Now, not only have we fully vaccinated a large majority of the population, but nearly nine million have had a booster or third jab.
And that’s not all. Oxford University has given us exclusive access to the phase 1 trial of their Oxford/AstraZeneca vaccine for use in a nasal spray.
After receiving the vaccine through his nose, trial volunteer Lyle Hopkins told me it was " a lot better than he was expecting".
"I thought it was going to tingle or something, but I could hardly feel it. It tasted quite sweet, it had a sort of sugary taste," he added.
Scientists have already given 30 unvaccinated people the nasal spray and will now administer it in 12 others, who have had their first two doses, as a booster. The aim of this phase of the trial is to establish safety - to basically ensure it doesn’t have any adverse effects.
The aim of the whole trial is to establish whether giving the Covid vaccine in this way generates an immune response and stops infection.
Many immunologists believe that using this technique might actually achieve much greater protection, especially against transmission and mild disease. If so, this could be very exciting.

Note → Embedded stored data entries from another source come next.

Lemma enterTerm_fields rf T :
  state (enterTerm rf T).1 = FOLLOWER /\ commitIndex (enterTerm rf T).1 = commitIndex rf.
Proof. unfold enterTerm. by case_match. Qed.

(** A committed prefix of the log is also one of the leader's log. *)
Lemma committed_in_leader a T L :
  Inv n a -> leader a T <> None -> committed_log a T L -> L `prefix_of` LL a T.
Proof.
  intros I Hl [->|(u & k & Hu & Hc & HL)]; [apply prefix_nil|]. etrans; [exact HL|].
  destruct (decide (u = T)) as [->|]; [apply take_prefix|].
  eapply leader_completeness; [done|done|done|lia].
Qed.

(** Accepting a prefix of the leader's log keeps what is committed. *)
Lemma committed_kept a T L P L' k :
  Inv n a -> leader a T <> None -> P `prefix_of` LL a T -> merged L P L' ->
  0 <= k <= len L -> committed_log a T (take (Z.to_nat k) L) ->
  k <= len L' /\ take (Z.to_nat k) L' = take (Z.to_nat k) L.
Proof.
  intros I Hl HP Hm Hk Hc.
  assert (Hp : take (Z.to_nat k) L `prefix_of` L').
  { eapply merged_keeps; [done|done|apply take_prefix|by apply committed_in_leader]. }
  pose proof (prefix_length _ _ Hp) as Hlen. rewrite length_take in Hlen. unfold len in *.
  split; [lia|]. apply prefix_eq_take in Hp. rewrite length_take, Nat.min_l in Hp by lia. done.
Qed.

Lemma accept_sim t a rf P L' b :
  Inv n a -> node_core a t rf -> state rf = FOLLOWER -> leader a (term a t) <> None ->
  P `prefix_of` LL a (term a t) -> merged (log a t) P L' -> 0 <= b <= len L' ->
  (safe -> committed_log a (term a t) (take (Z.to_nat b) L')) -> (nocomp -> b = 0) ->
  exists a', sim_step t a a' /\
    node_core a' t (set_SnapshotIndex b (set_Logs (rebased b L') rf)) /\
    term a' t = term a t /\ log a' t = L' /\ (length P <= acked a' (term a t, t))%nat.
Proof.
  intros I C Hst Hl HP Hm Hb Hbc Hnc.
  assert (F := accept_frame a t P L').
  assert (S : sim_step t a (mkSpec (term a) (<[t := L']> (log a)) (vote a) (candLog a) (leader a)
    (LL a) (<[(term a t, t) := Nat.max (acked a (term a t, t)) (length P)]> (acked a)))).
  { apply sim_once; [done|by apply step_accept|done]. }
  eexists. split; [exact S|]. simpl. rewrite !fn_lookup_insert. split; [|split_and!; [done|done|lia]].
  destruct C. split; simpl; rewrite ?fn_lookup_insert; auto; try (rewrite Hst; intros; try split; by auto).
  - intros Hs. destruct (nr_commit0 Hs) as [H1 H2].
    destruct (committed_kept a (term a t) (log a t) P L' (commitIndex rf)) as [H3 H4]; try done.
    split; [lia|]. rewrite H4. eapply committed_log_frame; [done|exact F|done|done].
  - intros Hs. eapply committed_log_frame; [done|exact F|done|by apply Hbc].
Qed.

(** Moving the commit index inside the log. *)
Lemma commit_core a t rf c :
  node_core a t rf ->
  (safe -> commitIndex rf <= c <= len (log a t) /\
     committed_log a (term a t) (take (Z.to_nat c) (log a t))) ->
  node_core a t (set_commitIndex c rf).
Proof.
  intros [] Hc. split; simpl; auto.
  - intros Hs. destruct (nr_commit0 Hs), (Hc Hs). split; [lia|done].
  - intros Hs. destruct (nr_applied0 Hs), (Hc Hs). lia.
Qed.

Lemma sendCommitCh_Ret rf rf' :
  sendCommitCh rf = Ret rf' -> rf' = set_commitCh (S (commitCh rf)) rf.
Proof. unfold sendCommitCh. case_decide; naive_solver. Qed.

Lemma core_commitCh a t rf k : node_core a t rf -> node_core a t (set_commitCh k rf).
Proof. intros []. by split. Qed.

(** The commit update at the end of a successful AppendEntries. *)
Lemma follower_commit_sim a t rf (args : AppendEntriesArgs Cmd) rf' P :
  node_core a t rf -> term a t = ae_Term args -> (safe -> P `prefix_of` log a t) ->
  (safe -> 0 <= ae_LeaderCommit args <= len P /\
    committed_log a (ae_Term args) (take (Z.to_nat (ae_LeaderCommit args)) P)) ->
  (if commitIndex rf <? ae_LeaderCommit args then
     sendCommitCh (set_commitIndex
       (min (ae_LeaderCommit args) (logIdxLocal2Global rf (len (Logs rf) - 1))) rf)
   else Ret rf) = Ret rf' ->
  node_core a t rf' /\ state rf' = state rf /\ persister rf' = persister rf /\
  (safe -> commitIndex rf <= commitIndex rf') /\
  (forall rf0, synced rf0 -> rf = rf0 -> synced rf').
Proof.
  intros C HT HP Hc H. destruct (Z.ltb_spec (commitIndex rf) (ae_LeaderCommit args)) as [Hlt|].
  2:{ simplify_eq. split_and!; try done. by intros ? ? ->. }
  apply sendCommitCh_Ret in H as ->. rewrite (core_len _ _ _ C), min_spec.
  assert (Hmin : safe -> Z.min (ae_LeaderCommit args) (len (log a t)) = ae_LeaderCommit args).
  { intros Hs. destruct (Hc Hs). specialize (HP Hs). apply prefix_length in HP. unfold len in *. lia. }
  split_and!; simpl; try done.
  - apply core_commitCh, commit_core; [done|]. intros Hs. rewrite (Hmin Hs).
    destruct (Hc Hs) as [Hr Hcl]. specialize (HP Hs). apply prefix_length in HP as Hlen. unfold len in *.
    split; [lia|]. rewrite HT. by rewrite <- (prefix_take P (log a t)) by (done || lia).
  - intros Hs. rewrite (Hmin Hs). lia.
  - intros rf0 Hsy ->. by eapply synced_ext; [..|exact Hsy].
Qed.

(** The log update of a successful AppendEntries. *)
Lemma append_logs_sim t a rf f P args change i j rf1 change1 :
  Inv n a -> node_core a t rf -> state rf = FOLLOWER -> term a t = ae_Term args ->
  leader a (ae_Term args) = Some f -> append_args a P args ->
  (change = false -> synced rf) -> SnapshotIndex rf <= ae_PrevLogIndex args ->
  (exists e, slice_get (Logs rf) (ae_PrevLogIndex args - SnapshotIndex rf) = Ret e /\
     Term e = ae_PrevLogTerm args) ->
  matchLoop (length (ae_Entries args)) (Logs rf) (ae_Entries args)
    (ae_PrevLogIndex args - SnapshotIndex rf + 1) 0 = Ret (i, j) ->
  (if j <? len (ae_Entries args) then
     pre ← slice_to (Logs rf) i;
     suf ← slice_from (ae_Entries args) j;
     Ret (set_Logs (pre ++ suf) rf, true)
   else Ret (rf, change)) = Ret (rf1, change1) ->
  exists a', sim_step t a a' /\ node_core a' t rf1 /\ term a' t = ae_Term args /\
    state rf1 = FOLLOWER /\ commitIndex rf1 = commitIndex rf /\
    (change1 = false -> synced rf1) /\
    (safe -> P `prefix_of` log a' t /\ (length P <= acked a' (ae_Term args, t))%nat).
Proof.
  intros I C Hst HT Hl [HP Hargs] Hsy Hsn (e & He & Ee) Hm H. pose proof (nr_snap _ _ _ C) as Hs.
  pose proof (nr_logs _ _ _ C) as Elogs.
  destruct Hargs as [(Hprev & Hent & Hpt)|(_ & Hent & _ & Hns & _)].
  2:{ rewrite Hent in *. simpl in Hm. simplify_eq/=. exists a.
      split; [by apply sim_refl|]. by split_and!. }
  rewrite Elogs in He. apply rebased_get in He as (_ & Hle & Et); [|done].
  replace (SnapshotIndex rf + (ae_PrevLogIndex args - SnapshotIndex rf))
    with (ae_PrevLogIndex args) in * by lia.
  assert (Hlm : forall k, (k <= length (log a t))%nat -> (k <= length P)%nat ->
    term_at (log a t) k = term_at P k -> take k (log a t) = take k P).
  { intros k ? ? ?. apply (log_matching a); try done; [by apply I|].
    eapply wf_log_prefix; [exact HP|by apply I]. }
  assert (Hpre : take (Z.to_nat (ae_PrevLogIndex args)) (log a t) =
                 take (Z.to_nat (ae_PrevLogIndex args)) P).
  { apply Hlm; [unfold len in *; lia|unfold len in *; lia|congruence]. }
  rewrite Elogs, Hent in Hm.
  assert (Hacc : forall L', merged (log a t) P L' ->
    rf1 = set_SnapshotIndex (SnapshotIndex rf) (set_Logs (rebased (SnapshotIndex rf) L') rf) ->
    SnapshotIndex rf <= len L' -> (take (Z.to_nat (SnapshotIndex rf)) L' =
      take (Z.to_nat (SnapshotIndex rf)) (log a t)) ->
    exists a', sim_step t a a' /\ node_core a' t rf1 /\ term a' t = ae_Term args /\
      (P `prefix_of` log a' t /\ (length P <= acked a' (ae_Term args, t))%nat)).
  { intros L' HL' E1 Hlen Htk.
    destruct (accept_sim t a rf P L' (SnapshotIndex rf)) as (a' & S & C' & HT' & HL & Hak);
      try done; try (rewrite HT; congruence); [lia| | |].
    - intros Hsafe. rewrite Htk. by apply C.
    - intros Hn. by destruct (nr_nocomp _ _ _ C Hn).
    - exists a'. rewrite E1, HL, <- HT, HT'. split_and!; try done. by eapply merged_prefix. }
  destruct (append_result _ _ _ _ _ _ Hlm (conj (proj1 Hs) Hsn) Hle (proj2 Hprev) Hpre Hm)
    as [[Ej Hp]|(Hj & Hp & Hsplice)].
  - rewrite Hent, Ej, Z.ltb_irrefl in H. injection H as <- <-.
    destruct (Hacc (log a t)) as (a' & S & C' & HT' & HL); [by left| |lia|done|].
    { rewrite <- Elogs. by destruct rf. }
    exists a'. by split_and!.
  - rewrite Hent in H. rewrite (proj2 (Z.ltb_lt _ _) Hj) in H. bind_inv. injection H as <- <-.
    rewrite Elogs in E. rewrite (Hsplice _ _ E E0) in *.
    destruct (Hacc P) as (a' & S & C' & HT' & HL); [by right|by destruct rf|lia| |].
    { apply (f_equal (take (Z.to_nat (SnapshotIndex rf)))) in Hpre.
      by rewrite !take_take, !Nat.min_l in Hpre by lia. }
    exists a'. by split_and!.
Qed.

"If you receive a vaccine in the nose, it may be particularly good at creating an immune response that is targeted to the nose and particularly good at blocking infections there," said Dr Sandy Douglas, who is leading the study.
It wouldn’t be the first vaccine in a nasal form. Young children are given the flu jab this way and hayfever sprays have been around for years. Having a better immune response to a spray might not be the only benefit.

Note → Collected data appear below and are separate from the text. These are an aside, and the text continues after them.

(* ===== verification/RaftLead.v ===== *)
(** * Candidates, leaders and the service's side of a peer

    The critical sections of raft.go that are not RPC handlers: elections,
    replication, [Start], [Compact] and the apply daemon, each simulated by the
    protocol of RaftSpec.v under the relation of RaftRefine.v. *)

From stdpp Require Import base functions list list_numbers gmap relations.
From S2P Require Import Prelude Gob RaftNode RaftNodeFacts RaftSpec RaftSystem RaftRefine.
Open Scope Z_scope.

Section Lead.
Context {Cmd : Type} `{GC : Gob Cmd} (n : Z) (safe nocomp : Prop).
Implicit Types a : spec Cmd.
Implicit Types rf : Raft Cmd.
Implicit Types L P : list (LogEntry Cmd).

Local Abbreviation node_core := (RaftRefine.node_core n safe nocomp).
Local Abbreviation node_rel := (RaftRefine.node_rel n safe nocomp).
Local Abbreviation simulated := (RaftRefine.simulated n safe nocomp).
Local Abbreviation sim_step := (RaftRefine.sim_step n).
Local Abbreviation committed_log := (RaftRefine.committed_log n).
Local Abbreviation append_ok := (RaftRefine.append_ok n safe nocomp).
Local Abbreviation snap_ok := (RaftRefine.snap_ok n safe nocomp).

(** ** Compact *)
Lemma compact_core a t rf idx :
  node_core a t rf -> ~ nocomp -> SnapshotIndex rf < idx <= len (log a t) ->
  (safe -> idx <= commitIndex rf) ->
  node_core a t (set_SnapshotIndex idx (set_Logs (rebased idx (log a t)) rf)).
Proof.
  intros [] Hnc Hidx Hc. split; simpl; auto; try done; [lia|].
  intros Hs. destruct (nr_commit Hs) as [_ [E|(u & k & ? & ? & HL)]].
  - left. apply (f_equal (take (Z.to_nat idx))) in E. specialize (Hc Hs).
    rewrite take_take, take_nil, Nat.min_l in E by lia. done.
  - right. exists u, k. split_and!; [done|done|]. etrans; [|exact HL]. specialize (Hc Hs).
    apply take_prefix_le. lia.
Qed.

Lemma Compact_sim a t rf idx snap rf' :
  Inv n a -> node_rel a t rf -> ~ nocomp -> (safe -> idx <= commitIndex rf) ->
  Compact rf idx snap = Ret rf' -> simulated t a rf a rf'.
Proof.
  intros I R Hnc Hc H. unfold Compact in H.
  destruct (Z.leb_spec idx (SnapshotIndex rf)) as [|Hlt].
  { simplify_eq. by apply simulated_refl. }
  destruct (Z.leb_spec (len (Logs rf)) (logIdxGlobal2Local rf idx)) as [|Hin].
  { simplify_eq. by apply simulated_refl. }
  apply bind_Ret_inv in H as (e & He & H). apply bind_Ret_inv in H as (newLog & Hnew & H).
  simplify_eq. destruct R as [C Sy]. unfold logIdxGlobal2Local in *.
  pose proof (nr_snap C) as Hs. rewrite (nr_logs C) in Hin, He, Hnew.
  rewrite len_rebased in Hin, Hnew by done. rewrite max_spec in Hnew.
  apply rebased_get in He as (_ & Hle & Et); [|done].
  replace (SnapshotIndex rf + (idx - SnapshotIndex rf)) with idx in * by lia.
  rewrite rebaseLog_spec in Hnew.
  2:{ rewrite len_rebased by done. destruct (decide (idx = len (log a t))); lia. }
  assert (newLog = rebased idx (log a t)) as ->.
  { simplify_eq. unfold rebased at 2. f_equal; [by rewrite Et|].
    case_decide; [apply rebased_drop; lia|]. rewrite drop_ge; [done|unfold len in *; lia]. }
  split; [by apply sim_refl|]. split; [|split; [done|simpl; lia]].
  apply (save_rel n safe nocomp a t (set_SnapshotIndex idx (set_Logs _ rf))).
  by apply compact_core.
Qed.

(** ** Elections *)

(** A candidate's vote request states its log. *)
Lemma broadCastVote_sim a t rf rf' effs :
  Inv n a -> node_rel a t rf -> 0 <= t -> broadCastVote rf = Ret (rf', effs) ->
  (rf' = rf /\ effs = []) \/
  exists a' args, sim_step t a a' /\ node_rel a' t rf' /\ commitIndex rf' = commitIndex rf /\
    voteCount rf' = 1 /\ term a' t = term a t + 1 /\ cand_ok a' t args /\
    rv_Term args = term a' t /\ vote a' (term a' t, t) = Some t /\
    effs = (fun i => GoSendRequestVote args i) <$> otherPeers rf.
Proof.
  intros I [C Sy] Ht H. unfold broadCastVote in H. case_decide as Hst; [left; by simplify_eq|right].
  apply bind_Ret_inv in H as (e & He & H). simplify_eq. simpl in *.
  pose proof (core_last _ _ _ _ _ _ _ C He) as [Ee El].
  assert (F := timeout_frame n a t I). eexists. eexists.
  split; [apply sim_once; [done|apply (step_timeout _ _ t)|exact F]|]. simpl.
  rewrite !fn_lookup_insert.
  split; [split; [apply core_persist|apply persistState_synced]|].
  - assert (Hno : leader a (term a t + 1) <> Some t).
    { intros H%(inv_leader_vote _ _ I). apply (inv_vote_term _ _ I) in H. lia. }
    destruct C. split; simpl; rewrite ?fn_lookup_insert; auto; try done; try lia.
    + rewrite nr_me. by rewrite decide_False by lia.
    + intros Hs. destruct (nr_commit Hs). split; [done|].
      eapply committed_log_frame; [exact I|exact F| |done]. lia.
    + intros Hs. eapply committed_log_frame; [exact I|exact F| |by apply nr_snapc]. lia.
    + intros Hn. destruct (nr_nocomp Hn). by split.
  - pose proof (nr_me C) as Eme. pose proof (nr_term C) as Et.
    split_and!; try done; [|simpl; lia].
    unfold cand_ok. simpl. rewrite Eme, Et, !fn_lookup_insert. by split_and!.
Qed.

Lemma becomeLeader_Ret rf rf' :
  length (matchIndex rf) = length (nextIndex rf) -> becomeLeader rf = Ret rf' ->
  let last := logIdxLocal2Global rf (len (Logs rf) - 1) in
  rf' = set_matchIndex (<[Z.to_nat (me rf) := last]> (replicate (length (nextIndex rf)) 0))
    (set_nextIndex (replicate (length (nextIndex rf)) (last + 1)) (set_state LEADER rf)).
Proof.
  intros Hlen H last. unfold becomeLeader in H. rewrite leaderInit_spec in H by (done || lia).
  apply bind_Ret_inv in H as ([next mtch] & E & H). simplify_eq. simpl in *.
  apply bind_Ret_inv in H as (nm & E & H). apply bind_Ret_inv in H as (m' & E' & H).
  apply slice_get_Ret in E as [_ E]. apply lookup_replicate_1 in E as [-> _].
  apply slice_set_Ret in E' as [_ ->]. simplify_eq. do 2 f_equal. unfold last. lia.
Qed.

(** A candidate with a majority leads its term. *)
Lemma elect_sim a t rf rf' Q :
  Inv n a -> node_core a t rf -> state rf = CANDIDATE -> 0 <= t -> quorum n Q ->
  (forall q, q ∈ Q -> vote a (term a t, q) = Some t) -> becomeLeader rf = Ret rf' ->
  exists a', sim_step t a a' /\ node_core a' t rf' /\ commitIndex rf' = commitIndex rf /\
    state rf' = LEADER.
Proof.
  intros I C Hst Ht HQ Hq H. destruct (nr_cand C Hst) as [Hvf Hnl].
  assert (Hlead : leader a (term a t) = None).
  { destruct (leader a (term a t)) as [c|] eqn:E; [|done].
    destruct Hnl. f_equal. by eapply leader_unique_votes. }
  assert (Hself : vote a (term a t, t) = Some t).
  { rewrite (nr_vote C), Hvf. by rewrite decide_False by lia. }
  apply becomeLeader_Ret in H; [|by rewrite (nr_next C), (nr_match C)].
  rewrite (core_len _ _ _ _ _ _ C) in H. subst rf'.
  assert (F := elect_frame n a t I Hlead).
  eexists. split; [apply sim_once; [done|by eapply (step_elect _ _ t Q)|exact F]|].
  split; [|done]. assert (Hold := inv_cand_log _ _ I _ Hself Hlead).
  destruct C. split; simpl; rewrite ?length_insert, ?length_replicate, ?fn_lookup_insert; auto; try done.
  - intros Hs. destruct (nr_commit Hs). split; [done|].
    eapply committed_log_frame; [exact I|exact F| |done]. done.
  - intros Hs. eapply committed_log_frame; [exact I|exact F| |by apply nr_snapc]. done.
  - intros Hs _ j m Hm. assert (Hm' : m = 0 \/ m = len (log a t)).
    { apply list_lookup_insert_Some in Hm as [(? & ? & ?)|(_ & Hm)]; [by right|].
      apply lookup_replicate_1 in Hm as [? _]. by left. }
    split; [unfold len in *; lia|]. intros N HN HNm HtN. exfalso.
    destruct (term_at_Some (log a t) N) as (e & He & Ee); [unfold len in *; lia|].
    assert (Term e < term a t); [|lia]. apply (inv_cand_lt _ _ I _ _ e Hself).
    rewrite <- Hold. by eapply list_elem_of_lookup_2.
  - intros Hn. destruct (nr_nocomp Hn). split; [done|]. intros _ j x [-> _]%lookup_replicate_1.
    unfold len. lia.
Qed.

Dr Sandy Douglas explains what his team are hoping to achieve with the study
We know young children will be much more inclined to have the jab if it isn’t via a needle. The same could be said for many 12-15 year olds who would probably prefer a spray. Then there’s the adults - the needle intolerant and those who perhaps just find intramuscular injections uncomfortable.
"The existing vaccines are great - I really don't want people to see this today and think: 'I'll wait for the spray vaccine' because this isn't likely to be available for a year or more even if things go perfectly to plan. What we're trying to do here is target places where there may be room for improvement," Dr Douglas said.
Saying that, if a nasal spray can drive up vaccine uptake and be more effective at reducing transmission then it’s a win, win situation. Who knows, maybe this time next year I’ll writing about the first Covid vaccine nasal sprays being given in this country.